宅配便のドライバー不足が深刻さを増すなか、ヤマト運輸と同社労働組合は、宅配便の荷受量抑制も視野に入れた労働環境の改善に向け、協議入りする。2017年の春季労使交渉で議題にのぼっている。J-CASTニュースの取材に、ヤマト運輸の親会社ヤマトホールディングス(HD)は「そうした提案があったことは事実」と話している。

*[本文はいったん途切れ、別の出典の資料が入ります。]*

(** * CCIC processing: a shallow embedding of [ccic/processing.py] and of the
    download/process pipeline of [ccic/bin/run_validation_retrieval.py].

    Conventions of the embedding.
    - A Python float is a value of [fval]: either not-a-number or the rational
      it denotes.  Comparisons involving [NaN] are false, as in IEEE 754.
      Rounding is not modelled: the literal [0.638] is the rational 638/1000.
    - A raised Python exception is the [Raise] case of [result].
    - A [uint8] is a [Z] whose wrap-around is written out ([wrap8]). *)

From Stdlib Require Import ZArith QArith Lia List Bool.
From stdpp Require Import base option list gmap strings fin_maps.
Import ListNotations.

Local Open Scope Z_scope.

(** ** Python exceptions and results *)

Inductive pyexc :=
| ValueError
| IndexError
| KeyError
| TypeError
| OtherError (tag : nat).

Inductive result (A : Type) :=
| Ok (a : A)
| Raise (e : pyexc).
Arguments Ok {A} a.
Arguments Raise {A} e.

Definition rbind {A B} (r : result A) (k : A → result B) : result B :=
  match r with
  | Ok a => k a
  | Raise e => Raise e
  end.

#[global] Instance result_ret : MRet result := λ A, Ok.
#[global] Instance result_bind : MBind result := λ A B k r, rbind r k.

Fixpoint rmap {A B} (f : A → result B) (l : list A) : result (list B) :=
  match l with
  | [] => Ok []
  | x :: l' => y ← f x; ys ← rmap f l'; Ok (y :: ys)
  end.

(** ** Floating-point values *)

Inductive fval :=
| NaN
| Fin (q : Q).

Definition isnan (x : fval) : bool :=
  match x with NaN => true | Fin _ => false end.

(** [x < y] on floats. *)
Definition flt (x y : fval) : bool :=
  match x, y with
  | Fin a, Fin b => if Qlt_le_dec a b then true else false
  | _, _ => false
  end.

(** [x <= y] on floats. *)
Definition fle (x y : fval) : bool :=
  match x, y with
  | Fin a, Fin b => if Qlt_le_dec b a then false else true
  | _, _ => false
  end.

(** [x > y] on floats. *)
Definition fgt (x y : fval) : bool := flt y x.

Definition wrap8 (z : Z) : Z := z mod 256.

(** ** [numpy.argmax] along one fibre

    The loop of numpy's floating-point argmax: the running maximum [mp]
    starts at the first element; an element replaces it when
    [!(x <= mp)]; a not-a-number maximum ends the scan. *)

Fixpoint argmax_from (mp : fval) (max_ind i : nat) (ip : list fval) : nat :=
  match ip with
  | [] => max_ind
  | x :: ip' =>
      if isnan mp then max_ind
      else if negb (fle x mp) then argmax_from x i (S i) ip'
      else argmax_from mp max_ind (S i) ip'
  end.

Definition argmax (l : list fval) : result nat :=
  match l with
  | [] => Raise ValueError
  | x :: l' => Ok (argmax_from x 0 1 l')
  end.

(** What [numpy.argmax] returns: the index of the first not-a-number when
    there is one, and otherwise the first index of a largest value. *)
Definition np_argmax_spec (l : list fval) (i : nat) : Prop :=
  ∃ y, l !! i = Some y ∧
    (∀ j x, (j < i)%nat → l !! j = Some x → isnan x = false) ∧
    (isnan y = false →
       (∀ j x, l !! j = Some x → fle x y = true) ∧
       (∀ j x, (j < i)%nat → l !! j = Some x → flt x y = true)).

(** ** N-dimensional arrays

    A numpy array or torch tensor is its shape together with the value at
    every multi-index.  Only the values at indices inside the shape are
    meaningful. *)

Record ndarray (A : Type) := mk_ndarray {
  shape : list nat;
  elem : list nat → A
}.
Arguments mk_ndarray {A} shape elem.
Arguments shape {A} _.
Arguments elem {A} _ _.

Definition ndim {A} (a : ndarray A) : nat := length (shape a).

(** [idx] addresses an element of an array of shape [shp]. *)
Definition in_shape (shp idx : list nat) : Prop := Forall2 (λ i n, (i < n)%nat) idx shp.

Definition insert_at (axis k : nat) (idx : list nat) : list nat :=
  take axis idx ++ k :: drop axis idx.

Definition zeros (shp : list nat) : ndarray Z := mk_ndarray shp (λ _, 0).

Definition zeros_f (shp : list nat) : ndarray fval := mk_ndarray shp (λ _, Fin 0).

(** [a[..., k, ...]] with the integer [k] at position [axis]. *)
Definition index_axis {A} (a : ndarray A) (axis k : nat) : result (ndarray A) :=
  match shape a !! axis with
  | None => Raise IndexError
  | Some n =>
      if (k <? n)%nat
      then Ok (mk_ndarray (delete axis (shape a))
                          (λ idx, elem a (insert_at axis k idx)))
      else Raise IndexError
  end.

(** [a[..., k:, ...]] with the slice at position [axis]. *)
Definition slice_from {A} (a : ndarray A) (axis k : nat) : ndarray A :=
  mk_ndarray (alter (λ n, (n - k)%nat) axis (shape a))
             (λ idx, elem a (alter (λ i, (i + k)%nat) axis idx)).

(** The values along [axis] at the position [idx] of the other axes. *)
Definition fibre {A} (a : ndarray A) (axis : nat) (idx : list nat) : list A :=
  map (λ k, elem a (insert_at axis k idx))
      (seq 0 (default 0%nat (shape a !! axis))).

Definition np_argmax (a : ndarray fval) (axis : nat) : result (ndarray nat) :=
  match shape a !! axis with
  | None => Raise IndexError
  | Some O => Raise ValueError
  | Some (S _) =>
      Ok (mk_ndarray (delete axis (shape a))
            (λ idx, match fibre a axis idx with
                    | [] => 0%nat
                    | x :: l => argmax_from x 0 1 l
                    end))
  end.

Definition nd_map {A B} (f : A → B) (a : ndarray A) : ndarray B :=
  mk_ndarray (shape a) (λ idx, f (elem a idx)).

(** [types[mask] = vals[mask]] for arrays of one shape. *)
Definition assign_masked {A} (types : ndarray A) (mask : ndarray bool)
    (vals : ndarray A) : ndarray A :=
  mk_ndarray (shape types)
             (λ idx, if elem mask idx then elem vals idx else elem types idx).

(** The values of the channels after the first at the position [idx] of the
    other axes, for [K] channels along [axis]. *)
Definition class_fibre (class_probs : ndarray fval) (axis K : nat)
    (idx : list nat) : list fval :=
  map (λ k, elem class_probs (insert_at axis k idx)) (seq 1 (K - 1)).

(** ** [determine_cloud_class] *)

Definition NO_CLOUD_THRESHOLD : fval := Fin (638 # 1000).

Definition determine_cloud_class (class_probs : ndarray fval) (axis : nat)
  : result (ndarray Z) :=
  match shape class_probs !! axis with
  | None => Raise IndexError
  | Some _ =>
      let types := zeros (delete axis (shape class_probs)) in
      no_cloud ← index_axis class_probs axis 0;
      let cloud_mask := nd_map (λ p, flt p NO_CLOUD_THRESHOLD) no_cloud in
      am ← np_argmax (slice_from class_probs axis 1) axis;
      let prob_types :=
        nd_map (λ i, wrap8 (wrap8 (Z.of_nat i) + 1)) am in
      Ok (assign_masked types cloud_mask prob_types)
  end.

Definition fq (n : Z) (d : positive) : fval := Fin (n # d).

(** A one-dimensional array holding the values of [l]. *)
Definition vector (l : list fval) : ndarray fval :=
  mk_ndarray [length l] (λ idx, nth (hd 0%nat idx) l NaN).

(** The value of a result at an index, when there is a result. *)
Definition elem_of_result {A} (r : result (ndarray A)) (idx : list nat)
  : result A :=
  a ← r; Ok (elem a idx).

(** ** Boolean images

    A two-dimensional boolean array is the list of its rows.  [pix] reads a
    pixel and yields false outside the array, which is the [border_value=0]
    of the morphological operations below. *)

Definition pix (m : list (list bool)) (r c : Z) : bool :=
  if (r <? 0) || (c <? 0) then false
  else nth (Z.to_nat c) (nth (Z.to_nat r) m []) false.

Definition tabulate (h w : nat) (f : Z → Z → bool) : list (list bool) :=
  map (λ r, map (λ c, f (Z.of_nat r) (Z.of_nat c)) (seq 0 w)) (seq 0 h).

Definition nrows (m : list (list bool)) : nat := length m.
Definition ncols (m : list (list bool)) : nat := length (hd [] m).

(** The source index that [numpy.pad] with [mode="reflect"] reads for the
    position [i] relative to the start of an axis of length [n]: the axis is
    mirrored about its first and last element without repeating them; an
    axis of length one is extended by its only value. *)
Definition reflect_index (n i : Z) : Z :=
  if n =? 1 then 0
  else let p := 2 * (n - 1) in
       let m := i mod p in
       if m <? n then m else p - m.

(** [np.pad(mask, ((pad, pad), (pad, pad)), mode="reflect")] *)
Definition np_pad_reflect (mask : list (list bool)) (pad : nat)
  : result (list (list bool)) :=
  let h := nrows mask in
  let w := ncols mask in
  if ((h =? 0) || (w =? 0))%nat then Raise ValueError
  else Ok (tabulate (h + 2 * pad) (w + 2 * pad)
             (λ r c, pix mask (reflect_index (Z.of_nat h) (r - Z.of_nat pad))
                              (reflect_index (Z.of_nat w) (c - Z.of_nat pad)))).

国土交通省によると、2015年度の宅配便取扱個数は、前年度と比べて1億3114万個(3.6%)増え、37億4493万個だった。このうち、トラック運送は37億447万個と、全体の99.8%を占める。さらに、ヤマト運輸の「宅急便」の取扱個数は17億3126万個(前年度比6.7%増)と、トップシェアを誇っている。
背景に、ネット宅配の「即日」「無料」配送競争
ヤマトHDの広報担当者は2017年2月23日、J‐CASTニュースの取材に対し、労組から提案があったことを認めたうえで「これから協議に入るところです」と説明した。
宅配便をめぐるドライバー不足は、インターネット通販市場の拡大や、それらの担い手による「即日配達」や「無料配送」といった競争の激化によって長時間労働が常態化するなど、劣悪な労働環境が背景にある。
ヤマト運輸労働組合には、ドライバーなど6万481人(2016年10月15日現在)が加入。同組合は2017年春闘で、「働き方改革」の一環として労働環境の改善に向けた抜本的対策を経営側に求めた。
組合側によると、「(一部報道にあった)総量制限や(ネット通販用などの)料金の値上げを求めているわけではありません」と話したうえで、「物流が急激に伸びている一方、物流業界は全体的にドライバーが思うように確保できていません。それによって労働環境が悪化して、時間帯によっては物流が滞ったり、ドライバーが安全に荷物を運べなかったりすることで、かえってお客さまに迷惑をかけることがあります。そういったことがないよう、抜本的な対策が必要ではないかと提案したものです」と説明。ドライバーの労働負荷を高めている再配達や夜間の時間帯指定サービスなどの見直しや、適正な料金でサービスを提供する体制を求めている。
もちろん、取引個数を制限したり料金を値上げしたりすることになれば、それらを理由に客離れを起こしたり、ひいては収益の低下にもつながりかねない。組合側は「(賃金アップとの)両方でいい結果を得られればうれしい」と話すが、賃上げについては定期昇給相当分とベースアップの合計で前年と同じ組合員平均1万1000円(前年の妥結額は5024円)を要求にとどめてもいる。「働き方改革」を優先したようだ。
従業員数、10年前と比べて3割増える
一方、ヤマト運輸はこれまで荷受け量の増加には人員の増強で対応。グループ全体のドライバーを含む従業員数は約20万人で、10年前と比べて3割増えており、「会社側が人員増に取り組んでいることは承知しています」と、労働組合側も理解している。
人員増が会社の収益にも影響し、ヤマト運輸の親会社のヤマトHDは2017年1月末、人手不足による人件費の高騰や外部委託費の増加などを理由に、17年3月期の連結営業利益の予想を、前期比15%減の580億円(従来予想は650億円)に引き下げた。
深刻化するドライバー不足に、思うように人員を確保できない懸念は強まるばかり。ヤマトHDは「人手不足の問題は再配送だけが原因ではありませんし、荷物の多い都市部ほど(人手不足が)深刻になるなど、地域差もあります」と説明。「再配送については、コンビニエンスストアや電鉄会社などと提携して、宅配ロッカーや宅配ボックスの拡充に努めているところです」とも話す。
ヤマトHDの株価は2017年2月24日の終値で、前日比39円50銭高の2493円50銭で引けた。4日続伸で、一時は2454円まで上昇した。日本経済新聞の「宅配総量抑制へ」との報道があった23日には朝から買い気配が強まり、21日と比べて19円高と大幅に上昇。組合側の提案に「会社側も応じる方向」と伝わったことに、好感したようだ。
その一方で、ヤマト運輸に宅配を依存していたネット通販は、痛手だ。たとえば、物流でヤマト運輸への依存度が高い、ファッション通販サイト「ZOZOTOWN」を運営するスタートトゥデイの株価は2月23日には前日比72円安の2384円。24日も17円安の2367円で引けた。荷受量の増加が抑えられた場合は、「ZOZOTOWN」の成長にも影響があるとみられたためのようだ。